Goal of the exercise
An exact reprint of the whole listing is what the answer must contain.

Exercise input
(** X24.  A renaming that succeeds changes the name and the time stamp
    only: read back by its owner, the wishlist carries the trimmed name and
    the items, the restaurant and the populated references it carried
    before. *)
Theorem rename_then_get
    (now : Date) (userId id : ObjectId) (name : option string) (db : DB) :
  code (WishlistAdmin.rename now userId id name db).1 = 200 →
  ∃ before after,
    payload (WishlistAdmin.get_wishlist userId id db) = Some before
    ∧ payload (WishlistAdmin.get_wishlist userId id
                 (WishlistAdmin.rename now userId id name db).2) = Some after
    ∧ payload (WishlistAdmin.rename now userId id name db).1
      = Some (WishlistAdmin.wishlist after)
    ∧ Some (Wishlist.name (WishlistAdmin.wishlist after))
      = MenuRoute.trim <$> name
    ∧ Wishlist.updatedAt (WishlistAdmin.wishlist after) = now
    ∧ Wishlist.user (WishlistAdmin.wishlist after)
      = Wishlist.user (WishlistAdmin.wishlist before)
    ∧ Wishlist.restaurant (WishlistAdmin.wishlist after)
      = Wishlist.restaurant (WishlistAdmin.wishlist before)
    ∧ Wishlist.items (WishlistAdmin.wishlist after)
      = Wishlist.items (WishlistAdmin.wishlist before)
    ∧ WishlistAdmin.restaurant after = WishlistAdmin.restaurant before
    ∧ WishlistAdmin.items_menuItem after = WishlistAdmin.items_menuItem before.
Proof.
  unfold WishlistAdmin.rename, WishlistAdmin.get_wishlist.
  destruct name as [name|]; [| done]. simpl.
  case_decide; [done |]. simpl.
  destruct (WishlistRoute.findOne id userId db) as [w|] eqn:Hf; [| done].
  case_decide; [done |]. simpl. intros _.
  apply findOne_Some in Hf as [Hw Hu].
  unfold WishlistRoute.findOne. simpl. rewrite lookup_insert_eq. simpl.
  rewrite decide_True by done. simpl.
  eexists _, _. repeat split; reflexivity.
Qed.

Problem solution
(** X24.  A renaming that succeeds changes the name and the time stamp
    only: read back by its owner, the wishlist carries the trimmed name and
    the items, the restaurant and the populated references it carried
    before. *)
Theorem rename_then_get
    (now : Date) (userId id : ObjectId) (name : option string) (db : DB) :
  code (WishlistAdmin.rename now userId id name db).1 = 200 →
  ∃ before after,
    payload (WishlistAdmin.get_wishlist userId id db) = Some before
    ∧ payload (WishlistAdmin.get_wishlist userId id
                 (WishlistAdmin.rename now userId id name db).2) = Some after
    ∧ payload (WishlistAdmin.rename now userId id name db).1
      = Some (WishlistAdmin.wishlist after)
    ∧ Some (Wishlist.name (WishlistAdmin.wishlist after))
      = MenuRoute.trim <$> name
    ∧ Wishlist.updatedAt (WishlistAdmin.wishlist after) = now
    ∧ Wishlist.user (WishlistAdmin.wishlist after)
      = Wishlist.user (WishlistAdmin.wishlist before)
    ∧ Wishlist.restaurant (WishlistAdmin.wishlist after)
      = Wishlist.restaurant (WishlistAdmin.wishlist before)
    ∧ Wishlist.items (WishlistAdmin.wishlist after)
      = Wishlist.items (WishlistAdmin.wishlist before)
    ∧ WishlistAdmin.restaurant after = WishlistAdmin.restaurant before
    ∧ WishlistAdmin.items_menuItem after = WishlistAdmin.items_menuItem before.
Proof.
  unfold WishlistAdmin.rename, WishlistAdmin.get_wishlist.
  destruct name as [name|]; [| done]. simpl.
  case_decide; [done |]. simpl.
  destruct (WishlistRoute.findOne id userId db) as [w|] eqn:Hf; [| done].
  case_decide; [done |]. simpl. intros _.
  apply findOne_Some in Hf as [Hw Hu].
  unfold WishlistRoute.findOne. simpl. rewrite lookup_insert_eq. simpl.
  rewrite decide_True by done. simpl.
  eexists _, _. repeat split; reflexivity.
Qed.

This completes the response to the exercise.